Task details: Repeat the whole listing below, word for word.

++++ Given entries

(** ** The state *)

Record State := mkState {
  (* useState *)
  data : option Json;
  loading : bool;
  error : option Json;           (* typed [string | null]; holds what [setError] is given *)
  wsData : option Json;
  wsState : WsState;
  wsMessagesQueue : list Json;
  isFirst : bool;
  (* useRef *)
  wsRef : option nat;
  abortControllerRef : option nat;
  timeoutRef : option nat;
  isMounted : bool;
  latestRequestIdRef : Z;
  fetchDataRef : Closure;
  (* kept by React between renders *)
  props : Options;
  memo : Closure;                (* the callback [useCallback] returned last *)
  flushDeps : WsState * nat;     (* [[wsState, wsMessagesQueue]] of the last render *)
  queueId : nat;                 (* identity of the array in [wsMessagesQueue] *)
  wsCleanup : bool;              (* the socket effect returned a cleanup *)
  interval : bool;               (* the [setInterval] of auto refresh is set *)
  (* environment *)
  now : Z;
  timers : list Timer;
  nextTimer : nat;
  aborted : list nat;
  nextController : nat;
  inflight : list Request;
  sockets : list Socket;
  runs : list Run;
  calls : list Call
}.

++++++++

Response below:
(** ** The state *)

Record State := mkState {
  (* useState *)
  data : option Json;
  loading : bool;
  error : option Json;           (* typed [string | null]; holds what [setError] is given *)
  wsData : option Json;
  wsState : WsState;
  wsMessagesQueue : list Json;
  isFirst : bool;
  (* useRef *)
  wsRef : option nat;
  abortControllerRef : option nat;
  timeoutRef : option nat;
  isMounted : bool;
  latestRequestIdRef : Z;
  fetchDataRef : Closure;
  (* kept by React between renders *)
  props : Options;
  memo : Closure;                (* the callback [useCallback] returned last *)
  flushDeps : WsState * nat;     (* [[wsState, wsMessagesQueue]] of the last render *)
  queueId : nat;                 (* identity of the array in [wsMessagesQueue] *)
  wsCleanup : bool;              (* the socket effect returned a cleanup *)
  interval : bool;               (* the [setInterval] of auto refresh is set *)
  (* environment *)
  now : Z;
  timers : list Timer;
  nextTimer : nat;
  aborted : list nat;
  nextController : nat;
  inflight : list Request;
  sockets : list Socket;
  runs : list Run;
  calls : list Call
}.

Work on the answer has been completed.